Residents aren’t the only ones who think Southwest has some of the roughest roads this winter
Andy Trawick is done driving in his neighborhood for the winter.
The Linden Hills resident drove into an ice crater a few weeks ago near his home at 4347 Abbott Ave. S., spun into a snowbank and ended up with $850 worth of damage to his car. He said he knows others who have fared worse on the area’s lumpy, rutted, ice-packed roads.
“I don’t drive in the neighborhood anymore, for that reason,” Trawick said while shoveling snow from the sidewalk along Abbott. “I just take 44th and that’s it. And Zenith. But forget the neighborhood. These guys have cost me too much money this year.”
Trawick blames the accidents on poor road conditions from bad plowing, first evident after the large Christmas snowfall. He’s not alone in his criticism. Even Mike Kennedy, director of transportation, maintenance and repair for Minneapolis, acknowledged the terrible conditions.
“The streets in the Southwest corner of the city, for some reason, were worse than the rest of the city,” Kennedy said. “We’re not sure why it happened.”
No plows missed their routes, so Kennedy said he could only speculate that Southwest received more snow or rain during that holiday storm, resulting in worse conditions. Whatever the reason, he’s since sent extra crews with tougher equipment to the worst streets in an attempt to clean up the mess. So far, they’ve had some success.
The main cause of rough streets throughout the city this year, Kennedy said, was an unexpected change in the weather Dec. 25. The city held off on declaring a snow emergency — which would have sent out the plows and required residents to move vehicles from certain streets — on Dec. 24 because forecasts predicted several additional inches of snow. The city also expected poor compliance with parking restrictions because it was Christmas Eve.
The next day, snow turned to rain, which froze and bonded to the streets in what Kennedy called a “bulletproof” way. By the time the snow emergency was declared, the ice was too thick for plows to easily remove.
Kennedy said many factors go into declaring a snow emergency, but weather forecasting is the biggest one and it’s never 100-percent dependable.
“If we had to make that decision again, given the same information we had at the time, it was the right decision,” he said.
Weeks after the storm, in response to numerous resident complaints and the urging of City Council Member Betsy Hodges (13th Ward), Kennedy visited a section of Southwest that was reportedly in worse shape than much of the city. Having received complaints from all over Minneapolis, he was initially skeptical, but once he got a good look at the area, he saw a clear difference in surface quality and sent crews to plow again.
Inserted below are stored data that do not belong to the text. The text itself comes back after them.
(** [j.key]; [None] is [undefined]. Only an object has own properties
    here (the keys read are never [length]). *)
Definition prop (j : Json) (key : string) : option Json :=
  match j with
  | JObj fields => get fields key
  | _ => None
  end.

(** JavaScript truthiness of a property value. *)
Definition truthy (o : option Json) : bool :=
  match o with
  | None => false
  | Some JNull => false
  | Some (JBool b) => b
  | Some (JNum n) => negb (Js.isZero n)
  | Some (JStr s) => Js.truthy s
  | Some (JArr _) => true
  | Some (JObj _) => true
  end.

Definition backendName (b : Backend) : string :=
  match b with
  | anthropic => "anthropic"
  | openai_responses => "openai-responses"
  | openai_completions => "openai-completions"
  | google => "google"
  end.

Definition modalityName (m : Modality) : string :=
  match m with
  | text => "text"
  | image => "image"
  end.

(** [JSON.stringify] of a number slot: a finite number as it is, an
    infinity and [null] as [null]. *)
Definition ofNumber (n : Js.numberOrNull) : Json :=
  match n with
  | Js.Known (Js.Finite q) => JNum (Js.Finite q)
  | Js.Known (Js.Infinity _) => JNull
  | Js.Null => JNull
  end.

(** [JSON.stringify] of one [ModelConfig], as the document it denotes. *)
Definition ofModel (m : ModelConfig) : Json :=
  JObj [ ("id", JStr (mc_id m));
         ("name", JStr (mc_name m));
         ("backend", JStr (backendName (mc_backend m)));
         ("reasoning", JBool (mc_reasoning m));
         ("input", JArr (map (fun x => JStr (modalityName x)) (mc_input m)));
         ("cost", JObj [ ("input", ofNumber (c_input (mc_cost m)));
                         ("output", ofNumber (c_output (mc_cost m)));
                         ("cacheRead", ofNumber (c_cacheRead (mc_cost m)));
                         ("cacheWrite", ofNumber (c_cacheWrite (mc_cost m))) ]);
         ("contextWindow", ofNumber (mc_contextWindow m));
         ("maxTokens", ofNumber (mc_maxTokens m)) ].

Definition stringify (models : list ModelConfig) : Json :=
  JArr (map ofModel models).

(** The cast [as ModelConfig[]], made explicit: the record an element
    denotes when it has the declared type, field by field. *)
Definition asString (o : option Json) : option string :=
  match o with Some (JStr s) => Some s | _ => None end.

Definition asBool (o : option Json) : option bool :=
  match o with Some (JBool b) => Some b | _ => None end.

Definition asNumber (o : option Json) : option Js.numberOrNull :=
  match o with
  | Some (JNum n) => Some (Js.Known n)
  | Some JNull => Some Js.Null
  | _ => None
  end.

Definition asBackend (o : option Json) : option Backend :=
  match asString o with
  | Some s =>
      if String.eqb s "anthropic" then Some anthropic
      else if String.eqb s "openai-responses" then Some openai_responses
      else if String.eqb s "openai-completions" then Some openai_completions
      else if String.eqb s "google" then Some google
      else None
  | None => None
  end.

Definition asModality (j : Json) : option Modality :=
  match j with
  | JStr s =>
      if String.eqb s "text" then Some text
      else if String.eqb s "image" then Some image
      else None
  | _ => None
  end.

Fixpoint asAll {A B : Type} (f : A -> option B) (l : list A) : option (list B) :=
  match l with
  | [] => Some []
  | a :: l' =>
      match f a, asAll f l' with
      | Some b, Some bs => Some (b :: bs)
      | _, _ => None
      end
  end.

Definition asInput (o : option Json) : option (list Modality) :=
  match o with
  | Some (JArr items) => asAll asModality items
  | _ => None
  end.

Definition asCost (o : option Json) : option Cost :=
  match o with
  | Some c =>
      match asNumber (prop c "input"), asNumber (prop c "output"),
            asNumber (prop c "cacheRead"), asNumber (prop c "cacheWrite") with
      | Some i, Some o', Some r, Some w => Some (mkCost i o' r w)
      | _, _, _, _ => None
      end
  | None => None
  end.

Definition asModelConfig (j : Json) : option ModelConfig :=
  match asString (prop j "id"), asString (prop j "name"),
        asBackend (prop j "backend"), asBool (prop j "reasoning"),
        asInput (prop j "input"), asCost (prop j "cost"),
        asNumber (prop j "contextWindow"), asNumber (prop j "maxTokens") with
  | Some i, Some n, Some b, Some r, Some inp, Some c, Some cw, Some mt =>
      Some (mkModelConfig i n b r inp c cw mt)
  | _, _, _, _, _, _, _, _ => None
  end.

Definition asModelConfigs (items : list Json) : option (list ModelConfig) :=
  asAll asModelConfig items.

(** A number slot after a save and a load: an infinity has become
    [null]. *)
Definition reloadedNumber (n : Js.numberOrNull) : Js.numberOrNull :=
  match n with
  | Js.Known (Js.Infinity _) => Js.Null
  | _ => n
  end.

(** A record after a save and a load. *)
Definition reloaded (m : ModelConfig) : ModelConfig :=
  {| mc_id := mc_id m; mc_name := mc_name m; mc_backend := mc_backend m;
     mc_reasoning := mc_reasoning m; mc_input := mc_input m;
     mc_cost :=
       {| c_input := reloadedNumber (c_input (mc_cost m));
          c_output := reloadedNumber (c_output (mc_cost m));
          c_cacheRead := reloadedNumber (c_cacheRead (mc_cost m));
          c_cacheWrite := reloadedNumber (c_cacheWrite (mc_cost m)) |};
     mc_contextWindow := reloadedNumber (mc_contextWindow m);
     mc_maxTokens := reloadedNumber (mc_maxTokens m) |}.

(** No number slot of the record holds an infinity. *)
Definition finiteModel (m : ModelConfig) : bool :=
  Js.finite (c_input (mc_cost m)) && Js.finite (c_output (mc_cost m))
  && Js.finite (c_cacheRead (mc_cost m)) && Js.finite (c_cacheWrite (mc_cost m))
  && Js.finite (mc_contextWindow m) && Js.finite (mc_maxTokens m).

End JSON.

(** What a cache file holds: text that does not read or parse (the [catch]
    of the loader), or a document. The two id lists are taken at their
    declared type [string[]]. *)
Inductive FileContent (A : Type) : Type :=
| Unparseable
| Document (a : A).
Arguments Unparseable {A}.
Arguments Document {A} a.

Inductive CacheFile : Type :=
| ZEN_MODELS_CACHE_FILE
| MODELS_CACHE_FILE
| FREE_MODEL_IDS_FILE.

(** The cache directory: a file is absent ([None]) or has a content;
    [writable] is false when [ensureCacheDir] or [writeFileSync] throws. *)
Record Store : Type := mkStore {
  zen_models_json : option (FileContent (list string));
  models_json : option (FileContent Json);
  free_model_ids_json : option (FileContent (list string));
  writable : bool
}.

(** The fields of a model handed to [pi.registerProvider]: all but the
    backend. *)
Record ProviderModel : Type := mkProviderModel {
  pm_id : string;
  pm_name : string;
  pm_reasoning : bool;
  pm_input : list Modality;
  pm_cost : Cost;
  pm_contextWindow : Js.numberOrNull;
  pm_maxTokens : Js.numberOrNull
}.

(** The state the module works on: the cache directory, the module-level
    [MODEL_MAP] (a JS [Map]: insertion-ordered, keys unique), the calls made
    to [pi.registerProvider], the lines sent to [console.error], and the
    cache files written so far. *)
Record World : Type := mkWorld {
  disk : Store;
  MODEL_MAP : list (string * ModelConfig);
  registered : list (list ProviderModel);
  console : list string;
  written : list CacheFile
}.

Definition initialWorld (st : Store) : World :=
  {| disk := st; MODEL_MAP := []; registered := []; console := []; written := [] |}.

(** *** A state monad over [World] *)

Definition M (A : Type) : Type := World -> A * World.

Definition ret {A : Type} (a : A) : M A := fun w => (a, w).

Definition bind {A B : Type} (c : M A) (k : A -> M B) : M B :=
  fun w => let (a, w') := c w in k a w'.

Notation "x <- c ;; k" := (bind c (fun x => k))
  (at level 100, c at next level, right associativity).
Notation "c ;;; k" := (bind c (fun _ => k))
  (at level 100, right associativity).

Definition gets {A : Type} (f : World -> A) : M A := fun w => (f w, w).

Definition modify (f : World -> World) : M unit := fun w => (tt, f w).

Definition exec {A : Type} (c : M A) (w : World) : World := snd (c w).
Definition eval {A : Type} (c : M A) (w : World) : A := fst (c w).

(** [console.error(line, ...)]. *)
Definition consoleError (line : string) : M unit :=
  modify (fun w =>
    {| disk := disk w; MODEL_MAP := MODEL_MAP w; registered := registered w;
       console := console w ++ [line]; written := written w |}).

(** The body shared by the three [save...] functions: [ensureCacheDir();
    fs.writeFileSync(file, ...)] inside [try], the failure logged in
    [catch]. *)
Definition writeFileSync (file : CacheFile) (update : Store -> Store)
    (failure : string) : M unit :=
  fun w =>
    if writable (disk w) then
      (tt, {| disk := update (disk w); MODEL_MAP := MODEL_MAP w;
              registered := registered w; console := console w;
              written := written w ++ [file] |})
    else consoleError failure w.

(** *** The three documents *)

Definition loadZenModelsFromCache (st : Store) : option (list string) :=
  match zen_models_json st with
  | None => None
  | Some Unparseable => None
  | Some (Document modelIds) =>
      match modelIds with
      | [] => None
      | _ :: _ => Some modelIds
      end
  end.

Definition saveZenModelsToCache (modelIds : list string) : M unit :=
  writeFileSync ZEN_MODELS_CACHE_FILE
    (fun st => {| zen_models_json := Some (Document modelIds);
                  models_json := models_json st;
                  free_model_ids_json := free_model_ids_json st;
                  writable := writable st |})
    "Failed to save Zen models to cache:".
On some streets, they used a heavy machine called a motor grader to break up the ice.
The worst roads, he said, were in an area bordered by 44th Street to the north, 54th Street to the south, Xerxes Avenue to the east and France Avenue to the west. Additional focus on those streets, plus regular plowing after an early February snow emergency, has helped somewhat, but it will take a stretch of warm days to completely eradicate the ice, Kennedy said.
Until then, getting around could be tough for the area’s regular drivers, such as postal worker James Couillard, who bounced around the streets in his mail truck earlier this month. He recently got stuck in the snow and had to rely on his boss and a few friendly residents to get him out.
“The plowing around here is horrible,” Couillard said after carefully parking his truck on a cleared section of road.
Countless drivers, council member Hodges among them, have damaged their vehicles this year on neighborhood streets. The accidents are a boon for area auto shops, such as Southwest Motor Co. at 3509 W. 44th St. Owner David Smith said business is up roughly 20 percent over last year.
“A couple weeks ago you could have put on ice skates and gone up and down this street,” he said in early February, pointing out his window at 44th. “I painted a rear bumper and parked it right here and a postal truck was coming down. She hit her brakes and slid right into the one we had just painted.”
Pat Mulroy, owner of Mulroy’s Body Shop at 3920 Nicollet Ave., said his shop installed 50 new bumpers during the first week after the holiday storm. Clipped side-view mirrors, a result of cars getting too close on streets narrowed by growing snow piles, are also common this year, he said.
That narrowing problem prompted the city to launch winter parking restrictions Feb. 11, banning parking on the even side of non-snow-emergency streets through April 1. The restrictions do not affect streets designated as snow emergency routes or parkways and are implemented to help emergency vehicles navigate the city.
Those emergency vehicles will still have to traverse ice craters in some areas. Kennedy said the circumstances that led to this year’s problems were extraordinary, but as much as he’d like to, he couldn’t guarantee they wouldn’t happen again.
“We’ll remember this,” he said. “We’ll watch more closely and see if we can react a little faster.”